En vigueur à Hong Kong depuis l’été 2020, la loi sur la sécurité nationale votée par le Parlement chinois avait réduit au silence les dernières voix dissonantes de l’ex-colonie britannique. Il y a quelques semaines, il a pourtant été décidé de resserrer un peu plus le bâillon sur leur bouche : le texte a été amendé afin de permettre aux autorités d’interdire la diffusion de films jugés « subversifs » par le comité de censure. Si la stupéfaction fut totale (on en a causé jusqu’au JT de France 2), c’est que la mesure s’appliquait non seulement à toute la production hongkongaise à venir, mais aussi à celle tournée depuis… eh bien, depuis, en gros, l’invention du cinéma. La production locale ne fut pourtant pas forcément la plus politisée et contestataire de la planète. Mais elle se caractérisa tout de même par sa liberté de ton inouïe, et son goût des excès, notamment de l’ultraviolence, qui seront peut-être un jour perçus comme des motifs « subversifs » aux yeux d’un régime totalitaire. Ça ne veut pas dire que le catalogue de la Shaw Brothers ou la filmo de John Woo vont se faire atomiser par le pouvoir en place, mais, si le besoin s’en fait sentir, les outils sont là. On fait donc bien attention à conserver ses DVD HK, et on n’espère plus grandchose pour l’avenir.
Contexte mortifère
C’est dans ce contexte absolument mortifère que déboule un petit bouquin très vivifiant imaginé par un jeune homme d’une trentaine d’années et tournant autour de son obsession maladive pour le cinéma d’action hongkongais. Le fort bien nommé Hong Kong Action, signé Marvin Montes (qui s’est entouré par ailleurs de quelques guests), prend ainsi la forme d’une compilation menée pied au plancher et qui liste, avec ce qu’il faut d’érudition et de pédagogie, les sommets les plus faramineux d’un corpus qui en compte beaucoup trop. C’est un livre à la facture modeste et à l’icono réduite, qui est fait pour être écorné, compulsé, griffonné. Ses horizons sont parfaitement dessinés : refiler le virus à ceux qui ne l’auraient pas encore chopé et redonner aux autres l’envie de tomber gravement malades. Car c’est comme ça que fonctionne le cinéma de Hong Kong sur le spectateur : il le rend fiévreux, obsessionnel, complètement désaxé. En partant de la décharge électrique que lui a procurée, durant son enfance, une modeste VHS de Jackie Chan dans le Bronx, qui n’est même pas un « pur » film HK, Montes raconte un rapport au cinéma, le sien, qui fut tout entier déterminé non pas par un genre ni un auteur, mais par un territoire. Qu’il soit désormais complètement aride, et sans aucune chance de renaissance, offre au livre une dimension très émouvante.

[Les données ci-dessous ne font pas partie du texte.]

(** ** finder *)

(** Where the descent stops: the node reached hangs below the start, it
    holds [k] if it is internal, and [k] lies strictly between the keys
    that precede and the keys that follow it. *)
Lemma finder_loop_spec (k : Key) (n : node) (ctx : list frame) :
  exists c m,
    finder_loop k ctx n = (c ++ ctx, m) /\ plug c m = n /\
    (is_internal m = true -> fst (value_of m) = k) /\
    (StronglySorted Z.lt (ikeys (cells n)) ->
     (forall x, In x (ikeys (ctx_before c)) -> (x < k)%Z) /\
     (forall x, In x (ikeys (ctx_after c)) -> (k < x)%Z)).
Proof.
  revert ctx; induction n as [a v h|a l IHl v h r IHr]; intros ctx.
  - exists [], (External a v h); simpl; repeat split; auto;
      try discriminate; intros ? [].
  - cbn [finder_loop]. destruct (fst v =? k)%Z eqn:Ek.
    + exists [], (Internal a l v h r); simpl; repeat split; auto;
        try (intros ? []). intros _. now apply Z.eqb_eq.
    + apply Z.eqb_neq in Ek. destruct (k <? fst v)%Z eqn:El.
      * apply Z.ltb_lt in El.
        destruct (IHl (Frame L a v h r :: ctx)) as (c & m & E & P & I & S).
        exists (c ++ [Frame L a v h r]), m.
        rewrite <- app_assoc; cbn [app].
        split; [exact E|]. split; [rewrite plug_app, P; reflexivity|].
        split; [exact I|]. intros H.
        rewrite ikeys_cells_Internal in H.
        apply ssorted_app in H. destruct H as (H1 & H2 & H3).
        apply ssorted_cons_inv in H2. destruct H2 as [H2 H4].
        destruct (S H1) as [Sb Sa].
        split; intros x Hx.
        -- rewrite ctx_before_app in Hx; simpl in Hx. auto.
        -- rewrite ctx_after_app, ikeys_app in Hx; simpl in Hx.
           apply in_app_or in Hx. destruct Hx as [Hx|Hx]; auto.
           rewrite app_nil_r in Hx.
           change ((a, v, true) :: cells r)
             with ([(a, v, true)] ++ cells r) in Hx.
           rewrite ikeys_app in Hx. simpl in Hx.
           destruct Hx as [<-|Hx]; auto.
           specialize (H4 _ Hx). lia.
      * apply Z.ltb_ge in El.
        destruct (IHr (Frame R a v h l :: ctx)) as (c & m & E & P & I & S).
        exists (c ++ [Frame R a v h l]), m.
        rewrite <- app_assoc; cbn [app].
        split; [exact E|]. split; [rewrite plug_app, P; reflexivity|].
        split; [exact I|]. intros H.
        rewrite ikeys_cells_Internal in H.
        apply ssorted_app in H. destruct H as (H1 & H2 & H3).
        apply ssorted_cons_inv in H2. destruct H2 as [H2 H4].
        destruct (S H2) as [Sb Sa].
        split; intros x Hx.
        -- rewrite ctx_before_app, ikeys_app in Hx; simpl in Hx.
           apply in_app_or in Hx. destruct Hx as [Hx|Hx]; auto.
           rewrite ikeys_app in Hx. simpl in Hx.
           apply in_app_or in Hx.
           destruct Hx as [Hx|[<-|[]]]; [|cbn; lia].
           specialize (H3 x (fst v) Hx (or_introl eq_refl)). lia.
        -- rewrite ctx_after_app in Hx; simpl in Hx.
           rewrite app_nil_r in Hx. auto.
Qed.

Il aurait pu constituer par ailleurs un splendide package avec Septet : The Story of Hong Kong, qui devait sortir ce mois-ci en France, mais s’est retrouvé repoussé sine die. Film à sketches conçu par les maîtres du cinéma local (Ann Hui, Tsui Hark, Sammo Hung, Johnnie To…), c’est une évocation ultra mélancolique, presque morbide, de l’âge d’or du cinéma HK. Malheureusement, même si le film est fini depuis belle lurette, il ne pourra pas débarquer dans nos salles avant d’être sorti officiellement en Chine – et donc d’être soumis au préalable à son nouveau comité de censure. C’est juste contractuel, pas liberticide. Aucune raison de s’affoler, n’est-ce pas ?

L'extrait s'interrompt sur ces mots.